*** Opening of Supplied data ***

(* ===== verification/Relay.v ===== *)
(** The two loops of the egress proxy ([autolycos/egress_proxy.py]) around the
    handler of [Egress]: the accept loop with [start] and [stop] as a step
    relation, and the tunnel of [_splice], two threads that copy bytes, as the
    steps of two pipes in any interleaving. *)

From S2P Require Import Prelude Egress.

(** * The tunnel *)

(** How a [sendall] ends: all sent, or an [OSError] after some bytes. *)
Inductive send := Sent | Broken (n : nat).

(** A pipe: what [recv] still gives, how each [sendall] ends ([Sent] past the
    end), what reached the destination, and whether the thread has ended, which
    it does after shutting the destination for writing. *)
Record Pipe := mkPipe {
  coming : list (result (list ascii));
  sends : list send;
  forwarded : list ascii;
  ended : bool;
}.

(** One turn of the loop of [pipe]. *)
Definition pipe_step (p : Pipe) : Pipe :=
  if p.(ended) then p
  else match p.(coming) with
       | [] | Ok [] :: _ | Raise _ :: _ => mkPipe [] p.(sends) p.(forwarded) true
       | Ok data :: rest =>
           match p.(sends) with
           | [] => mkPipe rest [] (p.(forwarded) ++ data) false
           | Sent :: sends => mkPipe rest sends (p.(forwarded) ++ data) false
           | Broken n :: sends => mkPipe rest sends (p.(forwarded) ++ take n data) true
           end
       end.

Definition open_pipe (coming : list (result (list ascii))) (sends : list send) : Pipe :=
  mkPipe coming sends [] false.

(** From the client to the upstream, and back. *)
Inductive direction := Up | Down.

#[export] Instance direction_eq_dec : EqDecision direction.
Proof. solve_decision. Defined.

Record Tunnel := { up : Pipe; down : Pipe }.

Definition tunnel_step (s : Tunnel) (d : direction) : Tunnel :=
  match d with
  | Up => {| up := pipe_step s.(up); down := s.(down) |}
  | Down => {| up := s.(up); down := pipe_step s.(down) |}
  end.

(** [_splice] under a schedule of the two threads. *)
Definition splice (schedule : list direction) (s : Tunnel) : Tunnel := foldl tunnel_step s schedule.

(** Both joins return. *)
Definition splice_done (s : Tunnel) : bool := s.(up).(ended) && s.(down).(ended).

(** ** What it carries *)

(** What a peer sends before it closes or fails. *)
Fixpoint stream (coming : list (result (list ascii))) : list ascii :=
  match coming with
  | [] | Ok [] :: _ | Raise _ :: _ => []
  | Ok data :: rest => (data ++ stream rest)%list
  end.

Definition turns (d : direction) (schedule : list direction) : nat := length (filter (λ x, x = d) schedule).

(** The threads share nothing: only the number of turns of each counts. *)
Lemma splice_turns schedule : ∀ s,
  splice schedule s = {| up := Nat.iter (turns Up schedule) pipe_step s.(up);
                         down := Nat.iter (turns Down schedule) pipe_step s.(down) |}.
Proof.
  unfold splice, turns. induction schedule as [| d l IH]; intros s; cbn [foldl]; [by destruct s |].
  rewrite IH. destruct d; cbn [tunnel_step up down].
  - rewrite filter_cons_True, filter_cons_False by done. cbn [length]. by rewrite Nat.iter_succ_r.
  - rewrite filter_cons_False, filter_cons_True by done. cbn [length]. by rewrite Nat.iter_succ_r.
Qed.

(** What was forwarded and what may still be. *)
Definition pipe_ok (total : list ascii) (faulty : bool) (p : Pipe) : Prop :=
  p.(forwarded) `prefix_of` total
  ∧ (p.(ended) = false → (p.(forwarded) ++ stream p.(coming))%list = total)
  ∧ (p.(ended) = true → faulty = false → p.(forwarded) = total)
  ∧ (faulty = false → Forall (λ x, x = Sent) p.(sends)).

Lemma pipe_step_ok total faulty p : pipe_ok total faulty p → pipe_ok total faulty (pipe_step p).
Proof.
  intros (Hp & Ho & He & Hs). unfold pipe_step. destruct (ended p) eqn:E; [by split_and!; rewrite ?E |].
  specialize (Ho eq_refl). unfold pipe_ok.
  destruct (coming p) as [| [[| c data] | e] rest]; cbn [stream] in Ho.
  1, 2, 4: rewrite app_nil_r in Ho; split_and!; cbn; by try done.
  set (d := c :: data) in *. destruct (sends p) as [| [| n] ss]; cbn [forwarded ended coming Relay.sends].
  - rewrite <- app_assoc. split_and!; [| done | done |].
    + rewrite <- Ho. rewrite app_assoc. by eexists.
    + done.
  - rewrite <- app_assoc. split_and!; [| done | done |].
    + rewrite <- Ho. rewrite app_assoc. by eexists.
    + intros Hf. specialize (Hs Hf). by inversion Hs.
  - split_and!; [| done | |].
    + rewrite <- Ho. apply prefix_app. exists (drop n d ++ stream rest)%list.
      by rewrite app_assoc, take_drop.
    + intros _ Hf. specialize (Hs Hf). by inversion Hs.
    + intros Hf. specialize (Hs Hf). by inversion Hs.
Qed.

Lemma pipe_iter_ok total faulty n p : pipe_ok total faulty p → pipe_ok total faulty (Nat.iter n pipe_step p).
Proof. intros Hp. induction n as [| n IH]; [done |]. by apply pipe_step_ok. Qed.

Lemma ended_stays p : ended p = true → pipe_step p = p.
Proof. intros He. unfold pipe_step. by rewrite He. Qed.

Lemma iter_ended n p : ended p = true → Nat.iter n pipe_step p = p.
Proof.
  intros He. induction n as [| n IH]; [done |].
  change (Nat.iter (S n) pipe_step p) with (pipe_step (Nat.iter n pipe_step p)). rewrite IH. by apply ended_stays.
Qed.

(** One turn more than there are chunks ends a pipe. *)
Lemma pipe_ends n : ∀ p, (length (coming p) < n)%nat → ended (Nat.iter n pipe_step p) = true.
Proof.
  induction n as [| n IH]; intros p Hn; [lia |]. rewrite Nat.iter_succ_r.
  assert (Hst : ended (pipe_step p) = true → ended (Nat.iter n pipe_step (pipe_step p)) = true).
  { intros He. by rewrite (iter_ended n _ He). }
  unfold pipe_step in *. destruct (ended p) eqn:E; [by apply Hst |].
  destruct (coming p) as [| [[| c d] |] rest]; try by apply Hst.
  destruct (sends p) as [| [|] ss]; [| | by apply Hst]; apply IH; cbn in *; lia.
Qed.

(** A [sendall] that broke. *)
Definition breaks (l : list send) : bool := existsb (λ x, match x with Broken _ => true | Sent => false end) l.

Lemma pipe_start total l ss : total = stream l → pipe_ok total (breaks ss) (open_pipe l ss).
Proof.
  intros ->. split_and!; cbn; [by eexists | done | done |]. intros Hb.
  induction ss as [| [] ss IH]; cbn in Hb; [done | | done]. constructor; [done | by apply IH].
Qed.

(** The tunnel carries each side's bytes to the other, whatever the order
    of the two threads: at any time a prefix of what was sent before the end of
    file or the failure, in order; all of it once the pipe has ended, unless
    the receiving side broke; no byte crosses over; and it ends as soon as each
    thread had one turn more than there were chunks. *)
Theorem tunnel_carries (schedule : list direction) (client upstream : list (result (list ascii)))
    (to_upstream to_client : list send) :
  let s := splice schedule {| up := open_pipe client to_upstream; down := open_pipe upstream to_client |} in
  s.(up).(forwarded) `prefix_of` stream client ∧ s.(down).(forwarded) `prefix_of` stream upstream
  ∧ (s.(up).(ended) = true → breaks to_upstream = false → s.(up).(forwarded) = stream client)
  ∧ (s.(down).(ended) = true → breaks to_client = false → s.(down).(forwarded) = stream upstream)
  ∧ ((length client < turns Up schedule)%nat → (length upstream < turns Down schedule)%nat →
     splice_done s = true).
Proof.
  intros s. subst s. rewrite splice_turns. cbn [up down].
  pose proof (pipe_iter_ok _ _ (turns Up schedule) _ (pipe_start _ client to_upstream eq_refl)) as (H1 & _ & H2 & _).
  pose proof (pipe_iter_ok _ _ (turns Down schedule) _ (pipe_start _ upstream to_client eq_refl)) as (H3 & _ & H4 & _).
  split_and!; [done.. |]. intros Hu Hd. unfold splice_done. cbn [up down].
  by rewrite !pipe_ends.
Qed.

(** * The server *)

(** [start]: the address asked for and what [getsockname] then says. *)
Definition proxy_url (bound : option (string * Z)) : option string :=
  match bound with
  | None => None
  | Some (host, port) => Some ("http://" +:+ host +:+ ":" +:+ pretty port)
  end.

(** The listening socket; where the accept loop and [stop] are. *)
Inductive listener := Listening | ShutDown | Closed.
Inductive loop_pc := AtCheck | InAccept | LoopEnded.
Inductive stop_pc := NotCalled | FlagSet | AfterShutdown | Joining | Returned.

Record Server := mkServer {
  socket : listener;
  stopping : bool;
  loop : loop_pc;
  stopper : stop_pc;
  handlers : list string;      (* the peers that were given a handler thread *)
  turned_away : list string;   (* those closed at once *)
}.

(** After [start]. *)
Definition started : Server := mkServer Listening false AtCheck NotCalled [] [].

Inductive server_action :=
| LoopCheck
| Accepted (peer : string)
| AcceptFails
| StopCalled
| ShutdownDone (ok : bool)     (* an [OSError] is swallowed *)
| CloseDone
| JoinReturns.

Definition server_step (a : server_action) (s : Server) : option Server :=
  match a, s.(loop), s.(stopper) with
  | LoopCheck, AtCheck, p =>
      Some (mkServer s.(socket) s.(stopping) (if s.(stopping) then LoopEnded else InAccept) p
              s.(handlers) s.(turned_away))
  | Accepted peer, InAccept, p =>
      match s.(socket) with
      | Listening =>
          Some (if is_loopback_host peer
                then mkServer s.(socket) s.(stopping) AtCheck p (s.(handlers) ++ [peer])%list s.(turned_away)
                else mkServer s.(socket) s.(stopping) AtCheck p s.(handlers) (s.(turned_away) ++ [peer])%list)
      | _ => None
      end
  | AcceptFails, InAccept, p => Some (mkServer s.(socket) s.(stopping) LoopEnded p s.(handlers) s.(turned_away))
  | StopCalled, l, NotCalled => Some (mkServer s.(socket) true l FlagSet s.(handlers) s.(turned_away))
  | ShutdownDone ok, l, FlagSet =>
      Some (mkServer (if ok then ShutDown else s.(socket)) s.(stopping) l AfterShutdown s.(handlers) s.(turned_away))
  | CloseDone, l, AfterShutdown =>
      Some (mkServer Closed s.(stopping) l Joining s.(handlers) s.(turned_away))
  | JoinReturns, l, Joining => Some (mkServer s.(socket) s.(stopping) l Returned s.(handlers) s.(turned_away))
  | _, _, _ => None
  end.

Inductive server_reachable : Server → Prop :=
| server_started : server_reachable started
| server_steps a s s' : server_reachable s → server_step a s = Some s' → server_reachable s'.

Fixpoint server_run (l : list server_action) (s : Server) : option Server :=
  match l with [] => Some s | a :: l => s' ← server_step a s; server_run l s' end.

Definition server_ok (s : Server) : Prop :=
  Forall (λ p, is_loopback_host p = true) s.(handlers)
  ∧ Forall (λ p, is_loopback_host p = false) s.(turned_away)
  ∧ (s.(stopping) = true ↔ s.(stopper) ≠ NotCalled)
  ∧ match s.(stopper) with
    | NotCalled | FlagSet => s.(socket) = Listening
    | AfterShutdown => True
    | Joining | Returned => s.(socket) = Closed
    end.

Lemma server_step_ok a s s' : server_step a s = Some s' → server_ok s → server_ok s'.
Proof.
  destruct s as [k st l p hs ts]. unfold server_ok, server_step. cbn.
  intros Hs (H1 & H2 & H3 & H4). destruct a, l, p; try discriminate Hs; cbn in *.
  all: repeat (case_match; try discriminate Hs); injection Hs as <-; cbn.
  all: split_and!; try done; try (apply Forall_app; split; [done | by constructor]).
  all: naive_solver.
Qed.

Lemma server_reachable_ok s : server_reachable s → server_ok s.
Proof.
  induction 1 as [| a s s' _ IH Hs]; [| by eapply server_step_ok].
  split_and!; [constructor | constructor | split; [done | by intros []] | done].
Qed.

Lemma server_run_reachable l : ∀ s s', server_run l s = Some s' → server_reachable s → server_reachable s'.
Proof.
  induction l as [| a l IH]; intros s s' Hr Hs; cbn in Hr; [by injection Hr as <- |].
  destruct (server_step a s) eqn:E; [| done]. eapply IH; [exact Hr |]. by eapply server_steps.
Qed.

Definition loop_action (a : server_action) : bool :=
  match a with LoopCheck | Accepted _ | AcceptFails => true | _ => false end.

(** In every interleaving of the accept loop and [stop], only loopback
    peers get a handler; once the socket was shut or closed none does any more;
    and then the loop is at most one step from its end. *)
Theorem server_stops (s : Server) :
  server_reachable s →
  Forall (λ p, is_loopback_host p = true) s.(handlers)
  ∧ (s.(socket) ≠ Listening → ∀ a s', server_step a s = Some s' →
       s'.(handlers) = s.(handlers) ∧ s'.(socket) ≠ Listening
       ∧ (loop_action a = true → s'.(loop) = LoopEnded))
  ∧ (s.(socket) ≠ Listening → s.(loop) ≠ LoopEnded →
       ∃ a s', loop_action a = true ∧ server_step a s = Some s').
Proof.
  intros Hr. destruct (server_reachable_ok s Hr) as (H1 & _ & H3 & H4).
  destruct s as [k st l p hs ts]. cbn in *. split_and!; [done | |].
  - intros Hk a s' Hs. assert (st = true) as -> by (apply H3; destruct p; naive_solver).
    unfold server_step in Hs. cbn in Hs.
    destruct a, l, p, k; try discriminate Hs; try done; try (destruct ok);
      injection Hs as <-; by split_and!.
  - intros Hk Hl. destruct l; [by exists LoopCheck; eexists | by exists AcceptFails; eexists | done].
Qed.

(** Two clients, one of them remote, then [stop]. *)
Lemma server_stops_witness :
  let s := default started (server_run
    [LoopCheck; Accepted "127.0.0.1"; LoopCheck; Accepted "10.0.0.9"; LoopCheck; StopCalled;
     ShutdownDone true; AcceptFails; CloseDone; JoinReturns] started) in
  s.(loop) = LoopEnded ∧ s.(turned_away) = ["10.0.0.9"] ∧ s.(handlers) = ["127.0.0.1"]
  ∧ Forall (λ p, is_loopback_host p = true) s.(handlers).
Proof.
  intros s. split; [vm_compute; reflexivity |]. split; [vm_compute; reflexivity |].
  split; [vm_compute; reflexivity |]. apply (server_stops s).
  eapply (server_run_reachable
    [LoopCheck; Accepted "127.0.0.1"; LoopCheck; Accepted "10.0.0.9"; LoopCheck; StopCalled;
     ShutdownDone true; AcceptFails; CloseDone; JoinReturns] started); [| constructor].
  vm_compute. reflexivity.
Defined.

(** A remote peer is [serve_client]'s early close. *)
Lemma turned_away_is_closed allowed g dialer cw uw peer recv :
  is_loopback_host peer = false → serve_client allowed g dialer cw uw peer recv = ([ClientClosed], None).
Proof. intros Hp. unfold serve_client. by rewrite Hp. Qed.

*** Close of Supplied data ***

* Task goal
Return, word for word, every line from the line with "match a with" to the final line of the data.

* Exercise response
  match a with LoopCheck | Accepted _ | AcceptFails => true | _ => false end.

(** In every interleaving of the accept loop and [stop], only loopback
    peers get a handler; once the socket was shut or closed none does any more;
    and then the loop is at most one step from its end. *)
Theorem server_stops (s : Server) :
  server_reachable s →
  Forall (λ p, is_loopback_host p = true) s.(handlers)
  ∧ (s.(socket) ≠ Listening → ∀ a s', server_step a s = Some s' →
       s'.(handlers) = s.(handlers) ∧ s'.(socket) ≠ Listening
       ∧ (loop_action a = true → s'.(loop) = LoopEnded))
  ∧ (s.(socket) ≠ Listening → s.(loop) ≠ LoopEnded →
       ∃ a s', loop_action a = true ∧ server_step a s = Some s').
Proof.
  intros Hr. destruct (server_reachable_ok s Hr) as (H1 & _ & H3 & H4).
  destruct s as [k st l p hs ts]. cbn in *. split_and!; [done | |].
  - intros Hk a s' Hs. assert (st = true) as -> by (apply H3; destruct p; naive_solver).
    unfold server_step in Hs. cbn in Hs.
    destruct a, l, p, k; try discriminate Hs; try done; try (destruct ok);
      injection Hs as <-; by split_and!.
  - intros Hk Hl. destruct l; [by exists LoopCheck; eexists | by exists AcceptFails; eexists | done].
Qed.

(** Two clients, one of them remote, then [stop]. *)
Lemma server_stops_witness :
  let s := default started (server_run
    [LoopCheck; Accepted "127.0.0.1"; LoopCheck; Accepted "10.0.0.9"; LoopCheck; StopCalled;
     ShutdownDone true; AcceptFails; CloseDone; JoinReturns] started) in
  s.(loop) = LoopEnded ∧ s.(turned_away) = ["10.0.0.9"] ∧ s.(handlers) = ["127.0.0.1"]
  ∧ Forall (λ p, is_loopback_host p = true) s.(handlers).
Proof.
  intros s. split; [vm_compute; reflexivity |]. split; [vm_compute; reflexivity |].
  split; [vm_compute; reflexivity |]. apply (server_stops s).
  eapply (server_run_reachable
    [LoopCheck; Accepted "127.0.0.1"; LoopCheck; Accepted "10.0.0.9"; LoopCheck; StopCalled;
     ShutdownDone true; AcceptFails; CloseDone; JoinReturns] started); [| constructor].
  vm_compute. reflexivity.
Defined.

(** A remote peer is [serve_client]'s early close. *)
Lemma turned_away_is_closed allowed g dialer cw uw peer recv :
  is_loopback_host peer = false → serve_client allowed g dialer cw uw peer recv = ([ClientClosed], None).
Proof. intros Hp. unfold serve_client. by rewrite Hp. Qed.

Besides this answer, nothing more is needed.